Part 3, Chapter 1 Summary

On Monday, Drew and DeShawn tell Mick that the loss isn’t his fault. They tell him that Foothill’s linebacker was such a big guy that he had to be on steroids. Mick wonders if this is true.

A rumor begins that day that Coach Downs is quitting. On Thursday, all of the football players are summoned to a meeting after school. Downs enters with the head custodian, a man named Hal Carlson. Downs tells them all that he has accepted a job as offensive coordinator at Pacific Lutheran University, and that Carlson is going to be their new coach. Downs leaves to allow Carlson to handle the meeting. He immediately tells Drager and Clark to leave, since they are currently on suspension and the meeting is for active players only. Carlson then asks each player to state his name and position. Then he announces that in one week they will be traveling to Tacoma to watch the 4A championship game. Attendance is mandatory. The meeting ends. Mick realizes that if Carlson kicks Drager and Clark off the team, he and Drew will be the only options. They’ll get another chance.
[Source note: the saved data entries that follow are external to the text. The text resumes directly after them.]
(* ===== verification/EdgeBootstrapFacts.v ===== *)
(** * What an edge reports

    A pass that tells the policy service VERIFIED has applied the document the
    service answered with, installed the data plane and stored what its monitor
    runs on; and edge and service then agree on version and digest. *)
From Stdlib Require Import Ascii.
From S2P Require Import Prelude Net Marks PathSelection Model Json LocalFailover EdgeAgent SiteProfile EdgeBootstrap.
Local Open Scope string_scope.
Local Open Scope list_scope.
Local Open Scope Z_scope.

(** ** Requests and the log of them *)

Definition message : Type := string * string * option (dict string json).

(** The other end, with a log of what was sent to it. *)
Definition logged {W} (send : string → string → option (dict string json) → M W (option Answer)) (method path : string)
    (payload : option (dict string json)) : M (list message * W) (option Answer) := λ lw,
  let '(r, w) := send method path payload lw.2 in (r, (lw.1 ++ [(method, path, payload)], w)).

Definition sent {W} (s : Edge (list message * W)) : list message := (world s).1.

Definition may_request (d : Disk) : bool := device_private_key d && match certificate_file d with Some _ => true | None => false end.

(** What the monitor of a spoke runs on. *)
Definition documents (d : Disk) := (desired_file d, profile_file d, snapshot_file d, monitor_file d).

Definition credentials (d : Disk) := (device_private_key d, certificate_file d, enrollment d).

Lemma saved_by_credentials a d : credentials (saved_by a d) = credentials d. Proof. done. Qed.
Lemma may_request_credentials d d' : credentials d' = credentials d → may_request d' = may_request d.
Proof. unfold credentials, may_request. by intros [= -> -> _]. Qed.

Definition is_verified_ack (q : message) : bool :=
  String.eqb q.1.2 "/v1/edge/ack" && match q.2 with Some b => is_text (dget b "status") "VERIFIED" | None => false end.

Section pass.
Context `{PyRepr} {W : Type} (send : string → string → option (dict string json) → M W (option Answer)).
Context (exec : list command → command → option string) (start_classifier : Z → result unit) (start_collector : result unit).
Context (monitors : Z → bool) (new_pid : Z) (base : TopologyConfig).

Notation policy_request := (policy_request (logged send)).

Lemma request_run method path payload (s s' : Edge (list message * W)) r : String.prefix "/" path = true →
  policy_request method path payload s = (r, s') → disk s' = disk s ∧
    (if may_request (disk s) then sent s' = sent s ++ [(method, path, payload)] else is_ok r = false ∧ s' = s).
Proof.
  intros Hp. unfold EdgeBootstrap.policy_request, request_json, guard, raise_if, ask_disk, outside, logged, lift, mbind, M_bind, raise, sent.
  rewrite Hp. cbn [negb]. fold (may_request (disk s)). destruct (may_request (disk s)); cbn [negb]; [|by intros [= <- <-]].
  destruct (send method path payload (world s).2) as [[a|e] w]; intros [= <- <-]; done.
Qed.

(** ** The agent's part *)

Lemma spoke_dataplane_keeps desired snapshot a : same_identity a (install_spoke_dataplane exec start_classifier desired snapshot a).2.
Proof. apply (emits_spoke_dataplane exec start_classifier (ag_config a) (λ _, True)); done. Qed.

Lemma hub_backhaul_keeps desired a : same_identity a (install_hub_backhaul exec start_collector desired a).2.
Proof.
  assert (emits (ag_config a) (λ _, True) (install_hub_backhaul exec start_collector desired)) as He; [|by apply He].
  unfold install_hub_backhaul, install_hub_policy_rules, install_hub_return_affinity. emits_all;
    first [by apply emits_replace_owned_rule|by apply emits_return_path|by apply emits_ensure_chain|by apply emits_ensure_rule].
Qed.

(** What the agent remembers is what is on its disk. *)
Definition remembers (a : Agent) : Prop := local_state a = default initial_state (saved_state a).

Lemma opened_agent site c d a : open_agent site c d = Ok a → remembers a ∧ saved_state a = last_confirmed d ∧ commands a = kernel d.
Proof.
  unfold open_agent. intros (a0 & Ha & [= <-])%bind_Ok. unfold EdgeAgent_init in Ha. cbv zeta in Ha.
  apply bind_unit_ok in Ha as [_ Ha]. by apply bind_Ok in Ha as (node & _ & [= <-]).
Qed.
Mick goes to the library later that day and looks up Carlson on Google. He had been the head coach at Snohomish High for nine years. All of his teams had had winning records. Mick wonders why he had quit. After school, he runs into Downs in the hall. Downs tells Mick that he could be a great player, he just needs to get a little stronger and hit the weight room harder. Mick ponders this later. It’s almost exactly what his dad had told him after the Foothill loss. “In the red zone,” Mick thinks, “in those final twenty yards, power was the name of the game. Not speed, not agility, not finesse. Raw power” (92). 

Part 3, Chapter 2 Summary

On Saturday night, Mick is excited for the 4A state title game because he wants to watch the team from Pasco. They had beaten Foothill the week before. Their running back, Ivan Leander, averaged ten yards every time he carried the ball. When the game starts, Mick is confused. Rogers, the team Pasco is playing, looks like a junior varsity team in comparison to Pasco. They don’t do anything special. But each time Pasco gets to the red zone—inside the twenty-yard line—it changes. They are able to shut down Leander and Pasco completely through the sheer aggression of their power and hits. Leander manages to score just before halftime, but only with great effort. 

Part 3, Chapter 3 Summary

During the game, Carlson spends his time talking with different groups of his players. He tells Mick that he was impressed with his play against Foothill. Then he asks them who they think will win the game. They all say that it will be Pasco. When he leaves them, it’s obvious that he believes Rogers will beat them, based on their red zone defense. Mick remembers something his dad said once: “Let a team hang around, and they’ll end up beating you” (97).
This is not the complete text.